Cneo permaneció mucho rato en el interior de la, tienda. Cuando por fin salió, su rostro mostraba una mirada de determinación que Tito no había visto nunca.

Cneo montó su corcel y convocó a su vanguardia romana. Los guerreros a caballo se congregaron delante de él. Tito estaba entre ellos, temeroso de lo que estaba a punto de escuchar.

–No habrá ningún ataque contra Roma -dijo Cneo. Los hombres se quedaron boquiabiertos.

–Cuando partimos de Roma, lo hicimos en busca de nuestro destino. El destino nos ha guiado hasta casi completar un círculo. Nos hemos acercado mucho a Roma… pero no nos acercaremos más. Más allá de las montañas, allende los mares, existe un mundo inmenso que se extiende lejos de las tierras de los romanos y los volscos. Es allí, tal vez, donde está nuestro destino.

Los hombres se miraron ansiosos, pero su nivel de disciplina era tan elevado que ninguno de ellos pronunció una palabra de protesta.

–Vamos a regresar hasta las filas de los volscos. Cuando lleguemos a la parte posterior del ejército, nos limitaremos a seguir cabalgando. – ¿Y los volscos? – dijo Tito.

–Si quieren atacar Roma, que lo hagan. – ¡Nunca lo harán! Tú eres su talismán. Sólo Coriolano puede guiarlos hasta la victoria.

–Entonces, supongo que también darán media vuelta. – Cneo chasqueó las riendas y el caballo empezó a trotar. Le siguió la vanguardia romana. Tito lo alcanzó y se situó junto a Cneo. Los soldados volscos de a pie se apartaron para abrirles paso, mirándolos sorprendidos y confusos. – ¡Ha sido cosa de esa mujer! – gritó uno de ellos-. ¡Ha puesto a su hijo contra nosotros! – ¡Coriolano deserta! – ¡Imposible! – ¡Compruébalo tú mismo!

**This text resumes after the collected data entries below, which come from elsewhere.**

(* ===== verification/Process.v ===== *)
(** * Processes: what runs between the awaits of a request

    The files on storage and queue serve a request in one go.  Here a computation is a [proc], a
    sequence of atomic actions between which other tasks and threads may run; [Fork] leaves a task
    behind that goes on by itself, as the handler of a request does whose client has given up.
    [run] executes a process without interruption; [pool_step] is one action of any of the
    processes of a pool.  The logic at the end proves facts about all interleavings of a pool from
    one proof per process.  [foresee] allows a proof to use what a process is going to draw. *)

From S2P Require Import Prelude.
From stdpp Require Import relations.

#[local] Open Scope Z_scope.

Inductive proc (W A : Type) : Type :=
  | Done (a : A)
  | Act {B : Type} (f : ST W B) (k : B -> proc W A)
  | Fork (q : proc W unit) (p : proc W A).
Arguments Done {W A} a.
Arguments Act {W A B} f k.
Arguments Fork {W A} q p.

Section proc.
Context {W : Type}.

Fixpoint bind {A B : Type} (p : proc W A) (k : A -> proc W B) : proc W B :=
  match p with
  | Done a => k a
  | Act f p' => Act f (fun b => bind (p' b) k)
  | Fork q p' => Fork q (bind p' k)
  end.

(** One atomic action. *)
Definition atomic {A : Type} (f : ST W A) : proc W A := Act f Done.

(** The [?] operator. *)
Definition bind_ok {A B : Type} (p : proc W (result A)) (k : A -> proc W (result B))
    : proc W (result B) :=
  bind p (fun r => match r with Ok a => k a | Err e => Done (Err e) end).

(** [for x in l { f(x)?; }]. *)
Fixpoint each_try {X : Type} (f : X -> proc W (result unit)) (l : list X) : proc W (result unit) :=
  match l with
  | [] => Done (Ok tt)
  | x :: l' => bind_ok (f x) (fun _ => each_try f l')
  end.

(** [for x in l { f(x); }]. *)
Fixpoint each {X : Type} (f : X -> proc W unit) (l : list X) : proc W unit :=
  match l with
  | [] => Done tt
  | x :: l' => bind (f x) (fun _ => each f l')
  end.

(** Without interruption; a forked task runs first. *)
Fixpoint run {A : Type} (p : proc W A) : ST W A := fun w =>
  match p with
  | Done a => (a, w)
  | Act f k => let '(b, w1) := f w in run (k b) w1
  | Fork q p' => run p' (run q w).2
  end.

(** ** Pools *)

(** One action of a process: what is left of it, the tasks it leaves behind, and the new state. *)
Definition proc_step {A : Type} (p : proc W A) (w : W) : option (proc W A * list (proc W unit) * W) :=
  match p with
  | Done _ => None
  | Act f k => let '(b, w1) := f w in Some (k b, [], w1)
  | Fork q p' => Some (p', [q], w)
  end.

(** A client's process ends with its result, a task that was left behind with [None]. *)
Definition task {A : Type} (q : proc W unit) : proc W (option A) := bind q (fun _ => Done None).
Definition client {A : Type} (p : proc W A) : proc W (option A) := bind p (fun a => Done (Some a)).

Definition pool (A : Type) : Type := list (proc W (option A)) * W.

(** The scheduler lets the process at position [i] make one action. *)
Definition step_at {A : Type} (i : nat) (c : pool A) : option (pool A) :=
  p ← c.1 !! i;
  '(p', tasks, w') ← proc_step p c.2;
  Some (<[i := p']> c.1 ++ (task <$> tasks), w').

Definition pool_step {A : Type} (c c' : pool A) : Prop := exists i, step_at i c = Some c'.

(** The pool after a schedule; the turn of a process that has ended is skipped. *)
Definition schedule {A : Type} (turns : list nat) (c : pool A) : pool A :=
  foldl (fun c i => default c (step_at i c)) c turns.

(** Process [i] has ended with result [r]. *)
Definition ended {A : Type} (c : pool A) (i : nat) (r : A) : Prop := c.1 !! i = Some (Done (Some r)).

(** All processes have ended. *)
Definition is_done {A : Type} (p : proc W A) : Prop := match p with Done _ => True | _ => False end.
Definition quiescent {A : Type} (c : pool A) : Prop := Forall is_done c.1.
Definition all_done {A : Type} (c : pool A) : bool :=
  forallb (fun p => match p with Done _ => true | _ => false end) c.1.

(** ** Lemmas on runs *)

Lemma run_bind {A B : Type} (p : proc W A) (k : A -> proc W B) w :
  run (bind p k) w = st_bind (run p) (fun a => run (k a)) w.
Proof.
  revert w. induction p as [A a|A X f p' IH|A q _ p' IH]; intros w; simpl; [done| |].
  - unfold st_bind at 1. simpl. destruct (f w) as [x w1]. apply IH.
  - apply IH.
Qed.

Lemma run_atomic {A : Type} (f : ST W A) w : run (atomic f) w = f w.
Proof. simpl. by destruct (f w). Qed.

Lemma st_bind_ext {A B : Type} (m m' : ST W A) (k k' : A -> ST W B) w :
  m w = m' w -> (forall a w1, k a w1 = k' a w1) -> st_bind m k w = st_bind m' k' w.
Proof. intros Hm Hk. unfold st_bind. rewrite Hm. destruct (m' w). apply Hk. Qed.

Lemma run_bind_eq {A B : Type} (p : proc W A) (m : ST W A) (k : A -> proc W B) (k' : A -> ST W B) w :
  run p w = m w -> (forall a w1, run (k a) w1 = k' a w1) ->
  run (bind p k) w = st_bind m k' w.
Proof. intros Hp Hk. rewrite run_bind. by apply st_bind_ext. Qed.

Lemma run_bind_ok_eq {A B : Type} (p : proc W (result A)) (m : ST W (result A))
    (k : A -> proc W (result B)) (k' : A -> ST W (result B)) w :
  run p w = m w -> (forall a w1, run (k a) w1 = k' a w1) ->
  run (bind_ok p k) w = st_try m k' w.
Proof. intros Hp Hk. apply run_bind_eq; [done|]. intros [a|e] w1; [apply Hk|done]. Qed.

Lemma run_each_try {X : Type} (f : X -> proc W (result unit)) (f' : X -> ST W (result unit)) l w :
  (forall x w1, run (f x) w1 = f' x w1) ->
  run (each_try f l) w = for_each_try f' l w.
Proof.
  intros Hf. revert w. induction l as [|x l IH]; intros w; simpl; [done|].
  apply run_bind_ok_eq; [apply Hf|]. intros _ w1. apply IH.
Qed.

–Pero ¿por qué nos ha guiado hasta aquí? – ¡Es una trampa! ¡Coriolano nos ha engatusado para venir hasta aquí, y ahora los romanos deben tenernos reservada alguna trampa!

La consternación se extendió rápidamente entre las filas. Tito tenía la sensación de estar cabalgando entre un mar de caras rabiosas. El rugido del mar era cada vez más fuerte. Sus corrientes iban de un lado a otro cada vez con mayor violencia. – ¡Regresa, Coriolano! – gritaban los volscos-. ¡Regresa! ¡Lidéranos! ¡De lo contrario…!

Tito recibió una pedrada en el casco. El ruido reverberó en su cabeza. Recordó de nuevo el día en que recibió un golpe de porra junto a la roca Tarpeya y Cneo le salvó la vida. Cada vez más, el mundo a su alrededor le parecía extraño, como un sueño, silencioso y distante.

Siguió recibiendo pedradas en la armadura. Tito apenas las sentía. Los volscos habían empezado con piedras, pero no tardaron mucho en izar sus espadas. Los romanos a caballo hicieron lo mismo.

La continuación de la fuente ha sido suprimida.